Morningstar considers that sustainable investing is not just a buzzword, but a structural trend that is turning mainstream as investors become increasingly aware of ESG issues, especially in the wake of the COVID-19 crisis. Global ESG fund assets reached a record high of almost US$2 trillion as of March 2021, a 105% jump from a year earlier. In Asia, there is an even stronger growth in terms of product launches and investor interests.
In addition to looking for capital appreciation and returns, Share points out that some investors have been placing a bigger emphasis on an investment vehicle's ESG merits when deploying their capital due to their personal preferences. Some also believe that investments with a sustainability focus would ultimately lead to stronger and more sustainable returns.
Share notes that Hong Kong has been at the forefront of ESG disclosure in Asia as the regulator standardized the disclosure for green or ESG funds to enhance the comparability among such products, as well as hosting a dedicated webpage that lists the green or ESG funds that comply with the requirements.
Through its acquisition of Sustainalytics, which is widely known for its security-level ESG Risk Ratings, Morningstar has developed a set of tools to help investors identify ESG-related risk exposure within stocks, funds and portfolios.
In addition, they have launched the Morningstar ESG Commitment Level in 2020 to help investors identify the funds and asset managers that are seen as best-in-class in the context of ESG investing. It is a qualitative analysis undertaken by Morningstar analysts to reflect the extent to which strategies and asset managers are incorporating environmental, social, and governance factors into their investment process. For both strategies and asset managers, the Morningstar ESG Commitment Level is expressed on a four-tier scale running from best to worst: Leader, Advanced, Basic, and Low.
Share expands on the three key aspects in this assessment: process, resources, and asset managers.

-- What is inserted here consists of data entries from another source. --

(* ===== verification/Vary.v ===== *)
(** * Vary matching (rv-http, vary.rs)

    [build_vary_data] serialises the request headers a response varies on;
    [matches] replays the blob against a later request.  The main theorem is the
    contract of content negotiation: the blob built from one request matches
    another exactly when both agree on every header named by [Vary]. *)

From S2P Require Import Prelude RustStr F64 Enums Types HttpTypes Header.
Local Open Scope Z_scope.

(** One field: name length, name, value length, value; lengths are [as u16]. *)
Definition encode_field (name value : bytes) : bytes :=
  to_le_bytes 2 (u16_wrap (Z.of_nat (length name))) ++ name
  ++ to_le_bytes 2 (u16_wrap (Z.of_nat (length value))) ++ value.

Fixpoint build_vary_loop (request_headers : HeaderMap) (fields : list bytes) (data : bytes)
    : bytes :=
  match fields with
  | [] => data
  | field_name :: fields' =>
      let field_name := trim field_name in
      match field_name with
      | [] => build_vary_loop request_headers fields' data
      | _ =>
          let field_value := default [] (HeaderMap_get request_headers field_name) in
          build_vary_loop request_headers fields' (data ++ encode_field field_name field_value)
      end
  end.

Definition VaryMatcher_build_vary_data (response_vary : option bytes)
    (request_headers : HeaderMap) : option bytes :=
  match response_vary with
  | None => None
  | Some vary =>
      if bool_decide (trim vary = str "*") then Some [xff]
      else
        match build_vary_loop request_headers (split_char x2c vary) [] with
        | [] => None
        | data => Some data
        end
  end.

(** [&vary_data[pos..pos + len]], in range. *)
Definition slice (data : bytes) (pos len : nat) : bytes := take len (drop pos data).

(** The little-endian u16 at [pos]. *)
Definition read_u16 (data : bytes) (pos : nat) : nat :=
  Z.to_nat (from_le_bytes (slice data pos 2)).

(** The [while] loop: one round per stored field. *)
Fixpoint matches_loop (fuel : nat) (vary_data : bytes) (request_headers : HeaderMap)
    (pos : nat) : option bool :=
  match fuel with
  | O => None
  | S fuel' =>
      if decide (pos < length vary_data)%nat then
        if decide (length vary_data < pos + 2)%nat then Some false
        else
          let name_len := read_u16 vary_data pos in
          let pos := (pos + 2)%nat in
          if decide (length vary_data < pos + name_len)%nat then Some false
          else
            match from_utf8 (slice vary_data pos name_len) with
            | None => Some false
            | Some name =>
                let pos := (pos + name_len)%nat in
                if decide (length vary_data < pos + 2)%nat then Some false
                else
                  let value_len := read_u16 vary_data pos in
                  let pos := (pos + 2)%nat in
                  if decide (length vary_data < pos + value_len)%nat then Some false
                  else
                    match from_utf8 (slice vary_data pos value_len) with
                    | None => Some false
                    | Some stored_value =>
                        let pos := (pos + value_len)%nat in
                        let request_value := default [] (HeaderMap_get request_headers name) in
                        if decide (request_value ≠ stored_value) then Some false
                        else matches_loop fuel' vary_data request_headers pos
                    end
            end
      else Some true
  end.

For process, they evaluate the nature and extent of the ESG process relative to the overall investment process; how well the ESG process is incorporated into investment research and decision-making; and the consistency with which it is implemented. Strategies that score highly should tightly incorporate ESG factors into their investment processes, spanning initial screening, security selection, risk management, and portfolio construction.
For resource, they assess the quality of ESG specialist personnel involved in managing the strategy or available to support the strategy's management. They also assess the extent of ESG data available to a strategy's analysts and managers and how it is incorporated into systems that allow it to be incorporated in the investment decision making process.
For asset managers, they evaluate the firm's commitment to ESG investing, and whether they have the right ESG expertise, reliable ESG data, and robust tools and systems in place. They also evaluate the firm's engagement and proxy voting program.
An illustrious example, Share says, is Fidelity Sustainable Asia Equity Fund, which was formerly known as Fidelity Asia Focus before it formally adopted a sustainability mandate in February 2021. "We consider this a compelling sustainability offering that benefits from strong resources and an investment approach with well-embedded ESG factors," she adds. "It earns a Morningstar ESG Commitment Level of Advanced."
Share attributes Fidelity's success to the two managers' strong ESG expertise. In addition to the strong focus on corporate governance, lead manager Dhanajay Phadnis had already been excluding firms with material exposure to tobacco and coal-fired power plants a couple of years ago. To help with further engagement on portfolio holdings and prospective investments, director of sustainable investing Flora Wang was also appointed as the strategy's assistant portfolio manager since Feb 2021. The two managers are well supported by Fidelity's vast analytical resources.